Gene Cronin
- Cronin with Pacific in 1955

No. 68, 85
- Positions: Defensive end, linebacker, guard

Personal information
- Born: November 20, 1933 Spalding, Nebraska, U.S.
- Died: September 17, 2024 (aged 90) Sacramento, California, U.S.
- Listed height: 6 ft 2 in (1.88 m)
- Listed weight: 229 lb (104 kg)

Career information
- High school: C. K. McClatchy (Sacramento)
- College: Pacific (1953–1955)
- NFL draft: 1956 (7th round, 74th overall pick)

Career history
- Detroit Lions (1956–1959); Dallas Cowboys (1960); Washington Redskins (1961–1962);

Awards and highlights
- NFL champion (1957);

Career NFL statistics
- Fumble recoveries: 6
- Interceptions: 1
- Sacks: 2
- Stats at Pro Football Reference

= Gene Cronin =

American football player (1933–2024)

Eugene Edward Cronin (November 20, 1933 – September 17, 2024) was an American professional football player who was a defensive end in the National Football League (NFL) for the Detroit Lions, Washington Redskins, and Dallas Cowboys. He played college football for the Pacific Tigers.

==Early life==
Cronin attended Ione High School in California. He transferred to C. K. McClatchy High School after his freshman season. He practiced football and basketball.

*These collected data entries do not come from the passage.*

(** ** The executors *)

Lemma run_start_executors (xs : list ExecutorConfig) s : drained_executors (executors_ s) ->
  exists m, run (for_each xs (fun x => update (start_executor x))) s = Some (tt, set_executors m s) /\
    drained_executors m /\ (forall k, is_Some (executors_ s !! k) \/ k ∈ map ex_name xs -> is_Some (m !! k)).
Proof.
  revert s. induction xs as [|x xs IH]; intros s Hd; cbn [for_each].
  - exists (executors_ s). split_and!; [by destruct s|done|]. intros k [H|H]; [done|]. by apply not_elem_of_nil in H.
  - rewrite run_bind. simpl.
    assert (exists m, start_executor x s = set_executors m s /\ drained_executors m /\
      (forall k, is_Some (executors_ s !! k) \/ k = ex_name x -> is_Some (m !! k))) as (m & -> & Hm & Hk).
    { unfold start_executor. destruct (executors_ s !! ex_name x) as [e|] eqn:He.
      - exists (executors_ s). split_and!; [by destruct s|done|]. intros k [H|H]; [done|]. subst. by eexists.
      - eexists. split; [done|]. split.
        + intros n' e' [[<- <-]|[_ Hn]]%lookup_insert_Some; [done|by apply (Hd n')].
        + intros k Hk. destruct (decide (k = ex_name x)) as [->|Hne]; [by rewrite lookup_insert_eq|].
          rewrite lookup_insert_ne by done. by destruct Hk. }
    destruct (IH (set_executors m s) Hm) as (m' & -> & Hm' & Hk'). exists m'. split_and!; [done|done|].
    intros k Hin. apply Hk'. rewrite elem_of_cons in Hin. simpl. naive_solver.
Qed.

(** ** Opening the nodes *)

(** The entry that an open node gets. *)
Definition enter c (ci : NodeClass NS * NS) (o : NodeObj NS) s : St :=
  let s1 := put_node (nc_id c) (mkRuntimeNode c (effective_contract c (Contract ci.1)) ci.1 o empty_inputs false) s in
  let s2 := set_lifecycle_order (lifecycle_order_ s1 ++ [nc_id c]) s1 in
  if bool_decide (length (inputs (effective_contract c (Contract ci.1))) = 0%nat)
  then set_open_source_nodes ({[nc_id c]} ∪ open_source_nodes_ s2) s2 else s2.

In 1952, he enrolled at Sacramento City College. In 1953, he transferred to the University of the Pacific. He played in the 1956 East–West Shrine Game.

In 1984, he was inducted into the Pacific Athletics Hall of Fame. In 2001, he was inducted into the Sacramento City College Hall of Fame.

==Professional career==
===Detroit Lions===
Cronin was selected by the Detroit Lions in the seventh round (74th overall) of the 1956 NFL draft. He initially made the team as a pass rushing specialist. In 1957, he contributed to the team winning the NFL Championship.

===Dallas Cowboys===
Cronin was selected by the Dallas Cowboys in the 1960 NFL expansion draft. He became one of the first starters at outside linebacker in franchise history (the other was Wayne Hansen).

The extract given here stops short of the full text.